Siapa yang tidak ngiler melihat Rujak Natsepa ini?
Rujak. Makanan ini kayaknya termasuk dalam makanan favorit Nusantara
dengan versi yang berbeda-beda sesuai daerahnya. Kali ini saya mau
mengangkat
Rujak Natsepa. Ini rujak orang
Ambon. Orang Ambon bilang, kalau ke Natsepa belum makan rujak, berarti
belum makan rujaknya orang Ambon. Natsepa itu nama pantai di Ambon. Dari
kota Ambon, perjalanan menggunakan mobil kira-kira 45 menit – 1 jam
dengan jarak 19,9 kilometer. Kota Ambon itu kota kecil dengan kondisi
geografis yang bergunung. Om Google bilang perjalanan sekitar 25 menit,
ya itu kalau tanpa macet dan lain-lain. Dan ingat, ini bukan perjalanan
jalan lurus tanpa belok dan tanpa gunung dan lembah. Bukan.
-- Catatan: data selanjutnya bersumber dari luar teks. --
(** * Pull-request review decision engine ([src/handlers/pull-reviewer.ts])

    A shallow embedding of the [PullReviewer] class: the precheck, the
    one-review-per-day throttle, the task linker, the ground-truth
    collector, the verdict parser and the decision that follows it.

    The class talks to external collaborators (the source-control client,
    the completion client, the repository analysers).  Their answers are the
    fields of a [world]; every request the class sends them is appended to a
    trace of [call]s, so that "no API side effect" and "called before" are
    statements about that trace.  A rejected promise and a [throw] are both
    the [Thrown] outcome of the computation that awaits them. *)

From Stdlib Require Import QArith ZArith String Ascii List Lia Lqa.
From stdpp Require Import gmap strings list.

Set Warnings "-register-all".
#[local] Open Scope string_scope.

(** ** JavaScript numbers

    A JavaScript number is a binary64 float.  The class only compares
    numbers, subtracts two time values and tests them for truthiness, so a
    number is modelled by the real value it denotes: [NaN], the two
    infinities, or a rational.  Every finite double is a rational and [<] on
    doubles is [<] on the values they denote. *)

Inductive number : Type :=
| NaN
| NegInf
| Fin (q : Q)
| PosInf.

Definition Qltb (x y : Q) : bool :=
  (Qnum x * Zpos (Qden y) <? Qnum y * Zpos (Qden x))%Z.

Definition Qzerob (x : Q) : bool := (Qnum x =? 0)%Z.

Module Num.

(** [a < b] *)
Definition lt (a b : number) : bool :=
  match a, b with
  | NaN, _ | _, NaN => false
  | NegInf, NegInf => false
  | NegInf, _ => true
  | _, NegInf => false
  | PosInf, _ => false
  | Fin _, PosInf => true
  | Fin x, Fin y => Qltb x y
  end.

(** [a > b] *)
Definition gt (a b : number) : bool := lt b a.

(** [a - b].  The two operands of the only subtraction in the class are
    time values, integers of magnitude at most 8.64e15; their exact
    difference and its binary64 rounding fall on the same side of the
    24-hour constant it is compared with. *)
Definition sub (a b : number) : number :=
  match a, b with
  | NaN, _ | _, NaN => NaN
  | PosInf, PosInf | NegInf, NegInf => NaN
  | PosInf, _ | _, NegInf => PosInf
  | NegInf, _ | _, PosInf => NegInf
  | Fin x, Fin y => Fin (x - y)
  end.

(** [isNaN(a)] on a number *)
Definition isNaN (a : number) : bool :=
  match a with NaN => true | _ => false end.

(** [!a]: a number is falsy when it is 0 or NaN *)
Definition falsy (a : number) : bool :=
  match a with
  | NaN => true
  | Fin q => Qzerob q
  | _ => false
  end.

Definition of_Z (z : Z) : number := Fin (inject_Z z).

End Num.

(** ** Values produced by the loose JSON parser *)

Inductive jsval : Type :=
| JUndefined
| JNull
| JBool (b : bool)
| JNum (n : number)
| JStr (s : string)
| JArr (l : list jsval)
| JObj (props : gmap string jsval).

(** [typeof v] *)
Definition typeof (v : jsval) : string :=
  match v with
  | JUndefined => "undefined"
  | JNull | JArr _ | JObj _ => "object"
  | JBool _ => "boolean"
  | JNum _ => "number"
  | JStr _ => "string"
  end.

(** ** Errors and outcomes *)

(** What can be thrown: [new Error(msg)], a [TypeError] of the runtime, the
    log record that [logger.error(msg, meta)] returns (with the error it
    wraps, when [meta] carries one), and the rejection of a collaborator's
    promise. *)
Inductive error : Type :=
| Error (msg : string)
| TypeError (msg : string)
| LogReturn (msg : string) (cause : option error)
| Rejection (msg : string).

Inductive outcome (A : Type) : Type :=
| Returned (a : A)
| Thrown (e : error).
Arguments Returned {A} a.
Arguments Thrown {A} e.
Justru
karena ada banyak naik turun dengan geografis yang demikian makanya
perjalanan nyatanya sekitar 45 menit paling cepat, dari kota Ambon.
Sekarang ini, kalau Anda ke Ambon, ada jalan-jalan satu arah juga yang
membuat Anda harus berputar ke satu jalan dulu baru bisa ke jalan utama.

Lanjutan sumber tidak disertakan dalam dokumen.